Threat actors abused an open redirect on the official website of the United Kingdom’s Department for Environment, Food & Rural Affairs (DEFRA) to direct visitors to fake OnlyFans adult dating sites.
OnlyFans is a content subscription service where paid subscribers get access to private photos, videos, and posts from adult models, celebrities, and social media personalities.
As it is a widely used site, and the name is recognizable, threat actors have created a series of fake OnlyFans adult dating sites to gain subscribers or steal people’s personal information.
Abusing open redirect on DEFRA
As part of this malicious campaign, threat actors abused an open redirect at that looked like a legitimate U.K. government link but redirected visitors to the fake OnlyFans dating site.
An example of this redirect is below:
Redirects are legitimate URLs on website web addresses that automatically redirect users from the initial site to another URL, commonly at an external site.
For example, a website could have a redirect like www.example.com/redirect/www.google.com, which, when clicked, automatically redirects the user to Google.
An open redirect can be modified by anyone, allowing threat actors and scammers to create redirects from a legitimate site to any site they want.
This allows threat actors to abuse open redirects and cause legitimate links to appear in search results that send visitors to websites under their control to display phishing forms or deliver malware.
The malicious campaign abusing the open redirect on DEFRA’s river conditions site was discovered last week by analysts at Pen Test Partners, who shared their findings with BleepingComputer.
“On Tuesday afternoon, one of my colleagues Adam Bromiley noticed an open redirect on the UK’s Environment Agency web site. It popped up during a Google search whilst he was looking for SoC (hardware System on Chip) datasheets!,” explained the report by Pen Test Partners.
These redirects were listed as Google search results promoting porn and adult site likely after being added to websites that were then indexed by Google’s indexing bots.
Google search results with redirects to fake OnlyFans sites
Source: Pen Test Partners
As you can see from the network requests monitored by Fiddler, clicking on the ‘riverconditions.environment-agency.gov.uk/relatedlink.html’ link led the visitors through a series of redirects that ultimately landed them on various fake adult sites, such as ‘kap5vo.cyou’, ‘https://rvzqo.impresivedate[.]com’, and more.
The redirection process leads to impressivedate.com, an OnlyFans clone
Source: Pen Test Partners
For example, when the rvzqo.impresivedate[.]com site is first opened, it displays a large animated OnlyFans logo, followed by the following fake dating site.
Fake OnlyFans dating site
These fake OnlyFans sites prompt the user to answer a series of questions regarding the type of “date” they are looking for and ultimately redirect them once again to adult “cheating” sites.
While most ‘.gov.uk’ sites accept security reports via HackerOne, the Environment Agency is not part of the program.

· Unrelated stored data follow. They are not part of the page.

(** X15: When a path resolves, splitting it into two nested [At] changes
    nothing. *)
Theorem At_nested_resolves (T : Type) (d : Decoder T) (p q : list string)
    (v t : Value) :
  spec_walk (p ++ q) v = Some t ->
  decode (At (p ++ q) d) v = decode d t
  /\ decode (At p (At q d)) v = decode d t.
Proof.
  intros Hwalk. rewrite !At_traverse.
  rewrite (spec_walk_traverse _ _ Hwalk). split; [reflexivity|].
  rewrite spec_walk_app in Hwalk.
  destruct (spec_walk p v) as [node|] eqn:Hp; [|discriminate].
  rewrite (spec_walk_traverse _ _ Hp), At_traverse.
  rewrite (spec_walk_traverse _ _ Hwalk). reflexivity.
Qed.

(** X16: When the first part of a path resolves and the second part meets,
    after steps through own keys, a node that is not an object or a key that
    the node neither has nor inherits, the one [At] reports the whole path
    and the original input, while the nested pair reports only the inner
    path and the node the first part reached. *)
Theorem At_nested_failure (T : Type) (d : Decoder T)
    (p before after : list string) (key : string) (v node stuck : Value) :
  spec_walk p v = Some node ->
  spec_walk before node = Some stuck ->
  isObject stuck = false \/ key_in key stuck = false ->
  decode (At (p ++ before ++ key :: after) d) v
  = Throw (DecodeError_new
             ("value at " ++ join "." (p ++ before ++ key :: after))%string v)
  /\ decode (At p (At (before ++ key :: after) d)) v
     = Throw (DecodeError_new
                ("value at " ++ join "." (before ++ key :: after))%string
                node).
Proof.
  intros Hp Hbefore Hstuck. rewrite !At_traverse, traverse_app.
  rewrite (spec_walk_traverse _ _ Hp).
  rewrite (@traverse_stuck before after key node stuck Hbefore Hstuck).
  split; [reflexivity|].
  rewrite At_traverse, (@traverse_stuck before after key node stuck Hbefore Hstuck).
  reflexivity.
Qed.

(** X17: [Maybe] and [Default] make a field optional under [Object] but not
    under [At]: for a key that the input neither has nor inherits, [Object]
    hands undefined to the field decoder, which answers with the marker or
    the default, while [At] fails before the inner decoder is reached. *)
Theorem absent_key_Object_versus_At (T : Type) (d : Decoder T)
    (defaultValue : T) (fields : JSObject Value) (k : string) :
  has fields k = false ->
  inherited k = false ->
  decode (Object [(k, Maybe d)]) (JObj fields) = Return [(k, None)]
  /\ decode (Object [(k, Default d defaultValue)]) (JObj fields)
     = Return [(k, defaultValue)]
  /\ decode (At [k] (Maybe d)) (JObj fields)
     = Throw (DecodeError_new ("value at " ++ k)%string (JObj fields))
  /\ decode (At [k] (Default d defaultValue)) (JObj fields)
     = Throw (DecodeError_new ("value at " ++ k)%string (JObj fields)).
Proof.
  intros Habsent Hinherited.
  assert (Hk : String.eqb k "__proto__" = false).
  { unfold inherited in Hinherited. apply orb_false_iff in Hinherited.
    exact (proj1 Hinherited). }
  assert (Hprop : prop (JObj fields) k = JUndefined).
  { unfold has in Habsent. cbn. destruct (get fields k); [discriminate|].
    exact (@inherited_value_none _ k Hinherited). }
  assert (Htraverse : traverse [k] (JObj fields) = None).
  { cbn. rewrite Habsent, Hinherited. reflexivity. }
  repeat split.
  - cbn [decode Object]. change (isObject (JObj fields)) with true.
    cbn [objectKeys map fst reduce]. unfold object_field. cbn [get].
    rewrite String.eqb_refl, Hprop. cbn. rewrite Hk. reflexivity.
  - cbn [decode Object]. change (isObject (JObj fields)) with true.
    cbn [objectKeys map fst reduce]. unfold object_field. cbn [get].
    rewrite String.eqb_refl, Hprop. cbn. rewrite Hk. reflexivity.
  - rewrite At_traverse, Htraverse. reflexivity.
  - rewrite At_traverse, Htraverse. reflexivity.
Qed.

(** ** Alternation *)

(** X18: Nesting [OneOf2] on the left is [OneOf3] up to the grouping of the
    union: same order of attempts, same value, same surviving error. *)
Theorem OneOf2_nested_left (T1 T2 T3 : Type) (d1 : Decoder T1)
    (d2 : Decoder T2) (d3 : Decoder T3) (v : Value) :
  decode (OneOf2 (OneOf2 d1 d2) d3) v
  = (r <- decode (OneOf3 d1 d2 d3) v ;; Return (regroup r)).
Proof.
  cbn. destruct (decode d1 v); cbn; [reflexivity|].
  destruct (decode d2 v); cbn; [reflexivity|].
  destruct (decode d3 v); reflexivity.
Qed.

(** X19: When two decoders never both accept a value, the order in which
    [OneOf2] tries them does not change a success. *)
Theorem OneOf2_order_of_exclusive (T1 T2 : Type) (d1 : Decoder T1)
    (d2 : Decoder T2) (v : Value) (r : T1 + T2) :
  ~ ((exists x, decode d1 v = Return x) /\ (exists y, decode d2 v = Return y)) ->
  decode (OneOf2 d1 d2) v = Return r ->
  decode (OneOf2 d2 d1) v = Return (swap r).
Proof.
  intros Hexcl. cbn.
  destruct (decode d1 v) as [x|e1] eqn:H1, (decode d2 v) as [y|e2] eqn:H2;
    cbn; intros H; try discriminate H.
  - exfalso. apply Hexcl. eauto.
  - injection H as <-. reflexivity.
  - injection H as <-. reflexivity.
Qed.

(** X20: No value is accepted by two of the primitive decoders, and null,
    undefined, arrays and mappings are accepted by none. *)
Theorem primitives_exclusive (v : Value) :
  ~ ((exists b, decode Boolean v = Return b)
     /\ (exists n, decode Number v = Return n))
  /\ ~ ((exists b, decode Boolean v = Return b)
        /\ (exists s, decode String v = Return s))
  /\ ~ ((exists n, decode Number v = Return n)
        /\ (exists s, decode String v = Return s))
  /\ (String.eqb (typeof v) "object" || String.eqb (typeof v) "undefined"
      = true ->
      decode Boolean v = Throw (DecodeError_new "boolean" v)
      /\ decode Number v = Throw (DecodeError_new "number" v)
      /\ decode String v = Throw (DecodeError_new "string" v)).
Proof.
  destruct v; cbn; repeat split;
    try (intros [[x1 H1] [x2 H2]];
         first [discriminate H1 | discriminate H2]).
  all: try reflexivity; discriminate.
Qed.

(** ** What is thrown *)


End Combinators.

(** * The properties at concrete inputs *)

#[local] Existing Instance ZHost.

(** C4 at [true], at null and at a number. *)
Lemma primitive_decoders_contract_witness :
  (exists b, JBool true = JBool b /\ decode Boolean (JBool true) = Return b)
  /\ decode Boolean JNull = Throw (DecodeError_new "boolean" JNull)
  /\ decode String (ZNum 7) = Throw (DecodeError_new "string" (ZNum 7)).
Proof.
  split; [|split].
  - apply (proj1 (primitive_decoders_contract (host := ZHost) (JBool true))). reflexivity.
  - apply (proj1 (proj2 (primitive_decoders_contract (host := ZHost) JNull))).
    vm_compute. discriminate.
  - apply (primitive_decoders_contract (host := ZHost) (ZNum 7)). vm_compute. discriminate.
Defined.

(** C6 at the number 5 and at a string that [Number] refuses. *)
Lemma Maybe_contract_witness :
  decode (Maybe Number) (ZNum 5) = Return (Some 5%Z)
  /\ decode (Maybe Number) (JStr "x")
     = Throw (DecodeError_new "number" (JStr "x")).
Proof.
  split.
  - apply (proj1 (proj2 (proj2 (Maybe_contract (host := ZHost) Number))));
      [discriminate | discriminate | reflexivity].
  - apply (proj2 (proj2 (proj2 (Maybe_contract (host := ZHost) Number))));
      [discriminate | discriminate | reflexivity].
Defined.

(** C3 on [true], which [Number] and [String] both refuse and [Boolean]
    accepts. *)
Lemma OneOf_order_witness :
  decode (OneOf2 Number String) (JBool true)
  = Throw (DecodeError_new "string" (JBool true))
  /\ decode (OneOf3 Number String Boolean) (JBool true)
     = Return (inr (inr true)).
Proof.
  pose proof (OneOf_order (host := ZHost) Number String Boolean (JBool true)) as H.
  split.
  - apply (proj1 (proj2 (proj2 H))) with
      (e1 := DecodeError_new "number" (JBool true)); reflexivity.
  - apply (proj1 (proj2 (proj2 (proj2 H)))) with
      (e1 := DecodeError_new "number" (JBool true))
      (e2 := DecodeError_new "string" (JBool true)); reflexivity.
Defined.

(** C9 with a first decoder whose mapper throws after [String] accepted the
    input. *)
Lemma OneOf2_catches_everything_witness :
  decode (OneOf2 (Map failing_mapper String) String) (JStr "s")
  = Return (inr "s").
Proof.
  apply (proj2 (OneOf2_catches_everything (host := ZHost)
                  (Map failing_mapper String) String (JStr "s")))
    with (raw := "s") (what := "mapper failed"); reflexivity.
Defined.

(** C5 on [[1, "x"]]: the second element is the leftmost that fails. *)
Lemma Array_contract_witness :
  decode (Array Number) (JArr [ZNum 1; JStr "x"])
  = Throw (DecodeError_new "number" (JStr "x"))
  /\ decode (Array Number) (JStr "x")
     = Throw (DecodeError_new "array" (JStr "x")).
Proof.
  split.
  - apply (proj1 (proj2 (proj2
             (Array_contract (host := ZHost) Number (JArr [ZNum 1; JStr "x"])))))
      with (before := [ZNum 1]) (x := JStr "x") (after := []).
    + reflexivity.
    + intros a [<-|[]]. exists 1%Z. reflexivity.
    + reflexivity.
  - apply (Array_contract (host := ZHost) Number (JStr "x")). reflexivity.
Defined.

Therefore, there was a 24-hour delay between finding the open redirect and reporting it to the right person at Defra.
The abused DEFRA domain at “riverconditions.environment-agency.gov.uk” was taken offline, and its DNS records were removed approximately 48 hours after Pen Test Partners submitted their report. Unfortunately, the website is still unreachable at the time of writing this.
At the same time, a second researcher noticed the same issue via Google Search results and publicly disclosed the issue on Twitter.

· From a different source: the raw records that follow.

(** * VictoriaMetrics operator: the VMRule reconciler and the manager start-up

  A shallow embedding of

  - [VMRuleReconciler.Reconcile] (package [operator], the VMRule controller),
  - [RunManager], [configureTLS], [getClientCacheOptions] and the readiness
    check registered by [RunManager] (package [manager]),

  together with the properties the specification states about them.

  The cluster API, the rate limiter, the selector matcher and the
  materializer are collaborators of the reconciler: they are taken as
  functions over an abstract world [W], and every call the reconciler makes
  is recorded in a trace of events, so that "is never invoked" and "is
  invoked" are statements about that trace. *)

From Stdlib Require Import ZArith Lia Ascii String.
From stdpp Require Import base option list strings gmap.

#[local] Set Warnings "-clear-no-such-hyp".

Local Open Scope Z_scope.

(** ** Kubernetes object model (the fields the reconciler reads) *)

Module Meta.

(** [time.Time] as an instant counted from Go's zero instant
    (January 1, year 1, 00:00:00 UTC); [Time.IsZero] holds of that instant
    only. *)
Definition Time := Z.

Definition Time_IsZero (t : Time) : bool := Z.eqb t 0.

(** [metav1.Time.IsZero] has a pointer receiver: a nil pointer is zero. *)
Definition IsZero (t : option Time) : bool :=
  match t with
  | None => true
  | Some t => Time_IsZero t
  end.

Record LabelSelector := mkLabelSelector {
  MatchLabels : gmap string string
}.

Record ObjectMeta := mkObjectMeta {
  Name : string;
  Namespace : string;
  Labels : gmap string string;
  DeletionTimestamp : option Time
}.

Record NamespacedName := mkNamespacedName {
  nn_Namespace : string;
  nn_Name : string
}.

End Meta.
Import Meta.

Record VMAlertSpec := mkVMAlertSpec {
  ParsingError : string;
  SelectAllByDefault : bool;
  RuleSelector : option LabelSelector;
  RuleNamespaceSelector : option LabelSelector
}.

Record VMAlert := mkVMAlert {
  alert_meta : ObjectMeta;
  alert_spec : VMAlertSpec
}.

Record VMRule := mkVMRule {
  rule_meta : ObjectMeta
}.

(** [ctrl.Request] embeds a [types.NamespacedName]. *)
Record Request := mkRequest {
  req_NamespacedName : NamespacedName
}.

(** [ctrl.Result]; [RequeueAfter] is a [time.Duration] (nanoseconds). *)
Record Result := mkResult {
  Requeue : bool;
  RequeueAfter : Z
}.

(** The zero value [ctrl.Result{}]: no requeue is requested. *)
Definition Result_zero : Result := {| Requeue := false; RequeueAfter := 0 |}.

BleepingComputer contacted DEFRA about the redirect attack and was told that the agency was aware of the technical issues and moved the content to a new location that can still be accessed.
“We are aware of the technical issues with the River Thames conditions website. Our teams have worked quickly to move the content to a new site which the public can now easily access,” a U.K. Environment Agency spokesperson told BleepingComputer.
The abuse of government open redirect sites to push adult phishing sites is not new.
In 2020, a malicious SEO campaign abused an open redirect on numerous U.S. government websites, such as weather.gov, to redirect visitors to porn sites.
Another malicious campaign that year abused an open redirect on HHS.gov to redirect visitors to COVID-19 phishing sites that spread malware.
More recently, we reported on attackers exploiting open redirects on the Snapchat and American Express sites to lead visitors to Microsoft 365 phishing sites.